EXERCISE DIRECTIONS
Please restate exactly what appears in the records below from the first line to the line where "Definition mem (x" is, that line included.

Stored data entries:
-=-=-=-=-
(** * DeepPavlov: evolution_many_inputs_model.py

    A shallow embedding of [KerasEvolutionClassificationManyInputsModel]
    (src/deeppavlov/models/evolution/evolution_many_inputs_model.py) and the
    properties of its graph scheduling, node materialisation, cross-stream
    reduction, batch entry points and persistence. *)

From Stdlib Require Import List String Ascii ZArith Lia Bool Arith PeanoNat.
From Stdlib Require Import Relations.Relation_Operators Relations.Operators_Properties ListDec.
Import ListNotations.
Set Warnings "-register-all".
Local Open Scope string_scope.
Local Open Scope list_scope.

(** ** Python containers used by the module *)

(** A graph node id: a key of [params["nodes"]]. *)
Definition NodeId := string.

(** [x in l] on a Python list of node ids. *)
Definition mem (x : NodeId) (l : list NodeId) : bool :=
  existsb (String.eqb x) l.

(** [set(a).issubset(set(b))]. *)
Definition issubset (a b : list NodeId) : bool :=
  forallb (fun x => mem x b) a.

(** A dict whose iteration order matters: keys in insertion order. *)
Definition dict (V : Type) := list (string * V).

Fixpoint dict_get {V} (d : dict V) (k : string) : option V :=
  match d with
  | [] => None
  | (k', v) :: d' => if String.eqb k k' then Some v else dict_get d' k
  end.

Definition keys {V} (d : dict V) : list string := map fst d.

(** [d[k] = v]: overwrite in place when the key exists, else append. *)
Fixpoint dict_set {V} (d : dict V) (k : string) (v : V) : dict V :=
  match d with
  | [] => [(k, v)]
  | (k', v') :: d' =>
      if String.eqb k k' then (k', v) :: d' else (k', v') :: dict_set d' k v
  end.

(** [d.pop(k)] on a dict known to hold [k]: the dict without the key. *)
Definition dict_pop {V} (d : dict V) (k : string) : dict V :=
  filter (fun kv => negb (String.eqb k (fst kv))) d.

(** ** Graph extraction (deeppavlov.models.evolution.check_binary_mask) *)

(** The directed graph object: nodes in insertion order and edges in the
    order they were added.  [in_edges] and [out_edges] are the two views the
    module reads. *)
Record DiGraph := mkDiGraph {
  dg_nodes : list NodeId;
  dg_edges : list (NodeId * NodeId)
}.

Definition in_edges (dg : DiGraph) (v : NodeId) : list (NodeId * NodeId) :=
  filter (fun e => String.eqb (snd e) v) (dg_edges dg).

Definition out_edges (dg : DiGraph) (v : NodeId) : list (NodeId * NodeId) :=
  filter (fun e => String.eqb (fst e) v) (dg_edges dg).

Definition in_degree dg v := List.length (in_edges dg v).
Definition out_degree dg v := List.length (out_edges dg v).

(** The adjacency mask: rows of Python ints. *)
Definition Mask := list (list Z).

Definition mask_at (m : Mask) (i j : nat) : Z := nth j (nth i m []) 0%Z.

(** [np.sum(binary_mask)]. *)
Definition np_sum (m : Mask) : Z :=
  fold_right Z.add 0%Z (map (fold_right Z.add 0%Z) m).

Fixpoint enumerate {A} (i : nat) (l : list A) : list (nat * A) :=
  match l with
  | [] => []
  | x :: l' => (i, x) :: enumerate (S i) l'
  end.

(** Modelled from the spec: [get_digraph_from_binary_mask] of
    check_binary_mask.py is not among the sources.  Section 4.1: the graph is
    keyed by NodeId, over the fixed ordering of the node ids, and
    [mask[i][j] == 1] means an edge from node i to node j.  The mask is
    required to be square of the size of the node table; a cell outside the
    supplied rows reads as 0 here. *)
Definition get_digraph_from_binary_mask {V} (nodes : dict V) (mask : Mask)
  : DiGraph :=
  let ids := enumerate 0 (keys nodes) in
  mkDiGraph (keys nodes)
    (flat_map (fun iu =>
       flat_map (fun jv =>
         if Z.eqb (mask_at mask (fst iu) (fst jv)) 1
         then [(snd iu, snd jv)] else []) ids) ids).

(** Modelled from the spec: [find_sources_and_sinks] of check_binary_mask.py
    is not among the sources.  Section 3: sources have in-degree 0 and
    out-degree > 0, sinks out-degree 0 and in-degree > 0, isolates in-degree 0
    and out-degree 0. *)
Definition find_sources_and_sinks (dg : DiGraph)
  : list NodeId * list NodeId * list NodeId :=
  (filter (fun v => Nat.eqb (in_degree dg v) 0 && negb (Nat.eqb (out_degree dg v) 0))
          (dg_nodes dg),
   filter (fun v => Nat.eqb (out_degree dg v) 0 && negb (Nat.eqb (in_degree dg v) 0))
          (dg_nodes dg),
   filter (fun v => Nat.eqb (in_degree dg v) 0 && Nat.eqb (out_degree dg v) 0)
          (dg_nodes dg)).

Definition sources_of dg := fst (fst (find_sources_and_sinks dg)).
Definition sinks_of dg := snd (fst (find_sources_and_sinks dg)).
Definition isolates_of dg := snd (find_sources_and_sinks dg).

(** ** The scheduling loop of [evolution_many_inputs_classification_model] *)

(** [sum(sequence_of_nodes, [])]. *)
Definition flatten (sequence_of_nodes : list (list NodeId)) : list NodeId :=
  List.concat sequence_of_nodes.

(** One pass of the body of [while True] (source lines 309-323): the children
    of the nodes of the last layer whose parents are all scheduled, one entry
    per parent edge. *)
Definition next_nodes (dg : DiGraph) (sequence_of_nodes : list (list NodeId))
  : list NodeId :=
  flat_map (fun node_str_id =>
    flat_map (fun edge =>
      let in_nodes_to_edge := map fst (in_edges dg (snd edge)) in
      if issubset in_nodes_to_edge (flatten sequence_of_nodes)
      then [snd edge] else [])
      (out_edges dg node_str_id))
    (last sequence_of_nodes []).

(** The [while True] loop (source lines 306-324).  The source loop has no
    bound; [fuel] counts the iterations allowed, and [None] says the loop is
    still running when they are used up. *)
Fixpoint schedule_loop (fuel : nat) (dg : DiGraph) (sinks : list NodeId)
  (sequence_of_nodes : list (list NodeId)) : option (list (list NodeId)) :=
  match fuel with
  | O => None
  | S fuel' =>
      if issubset sinks (flatten sequence_of_nodes)
      then Some sequence_of_nodes
      else schedule_loop fuel' dg sinks
             (sequence_of_nodes ++ [next_nodes dg sequence_of_nodes])
  end.

(** The sequence after [k] passes of the loop body, from [[sources]]. *)
Fixpoint layers (dg : DiGraph) (sources : list NodeId) (k : nat)
  : list (list NodeId) :=
  match k with
  | O => [sources]
  | S k' => let s := layers dg sources k' in s ++ [next_nodes dg s]
  end.

(** Graph predicates used by the statements. *)

Definition edge (dg : DiGraph) (u v : NodeId) : Prop := In (u, v) (dg_edges dg).

(** Is there a walk of [k] edges ending in [v]? *)
Fixpoint walk_to (dg : DiGraph) (k : nat) (v : NodeId) : bool :=
  match k with
  | O => true
  | S k' => existsb (fun e => walk_to dg k' (fst e)) (in_edges dg v)
  end.

(** A graph on n nodes is acyclic exactly when it has no walk of n edges. *)
Definition is_dag (dg : DiGraph) : bool :=
  negb (existsb (walk_to dg (List.length (dg_nodes dg))) (dg_nodes dg)).

(** Every occurrence of a node comes after an occurrence of each of its
    predecessors. *)
Definition predecessors_first (dg : DiGraph) (l : list NodeId) : Prop :=
  forall l1 v l2, l = l1 ++ v :: l2 ->
  forall u, edge dg u v -> In u l1.

(** A topological order: every node is listed once, after all its
    predecessors. *)
Definition topological (dg : DiGraph) (l : list NodeId) : Prop :=
  NoDup l /\ predecessors_first dg l.

(** A sequence without the repeated listings: each node at its first
    occurrence. *)
Fixpoint first_occurrences (l : list NodeId) : list NodeId :=
  match l with
  | [] => []
  | v :: l' => v :: filter (fun u => negb (String.eqb u v)) (first_occurrences l')
  end.

(** The nodes visited by a walk of the graph, in order, and its end. *)
Inductive walk (dg : DiGraph) : list NodeId -> NodeId -> Prop :=
| walk_one v : walk dg [v] v
| walk_snoc p u v : walk dg p u -> edge dg u v -> walk dg (p ++ [v]) v.

(** Some node reaches itself along at least one edge. *)
Definition cyclic (dg : DiGraph) : Prop :=
  exists v, clos_trans NodeId (edge dg) v v.

Definition edges_closed (dg : DiGraph) : Prop :=
  forall u v, edge dg u v -> In u (dg_nodes dg) /\ In v (dg_nodes dg).

(** ** Python values, exceptions and outcomes *)

(** The JSON-like values found in node specs and passed as batch arguments. *)
Inductive pyval :=
| PNone
| PBool (b : bool)
| PInt (z : Z)
| PFloat (num : Z) (den : positive)
| PStr (s : string)
| PList (l : list pyval)
| PTuple (l : list pyval).

Inductive exn :=
| ValueError (msg : string)
| AttributeError (msg : string)
| KeyError (key : string)
| IndexError (msg : string)
| TypeError (msg : string)
| AssertionError.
-=-=-=-=-
REPLY
(** * DeepPavlov: evolution_many_inputs_model.py

    A shallow embedding of [KerasEvolutionClassificationManyInputsModel]
    (src/deeppavlov/models/evolution/evolution_many_inputs_model.py) and the
    properties of its graph scheduling, node materialisation, cross-stream
    reduction, batch entry points and persistence. *)

From Stdlib Require Import List String Ascii ZArith Lia Bool Arith PeanoNat.
From Stdlib Require Import Relations.Relation_Operators Relations.Operators_Properties ListDec.
Import ListNotations.
Set Warnings "-register-all".
Local Open Scope string_scope.
Local Open Scope list_scope.

(** ** Python containers used by the module *)

(** A graph node id: a key of [params["nodes"]]. *)
Definition NodeId := string.

(** [x in l] on a Python list of node ids. *)
Definition mem (x : NodeId) (l : list NodeId) : bool :=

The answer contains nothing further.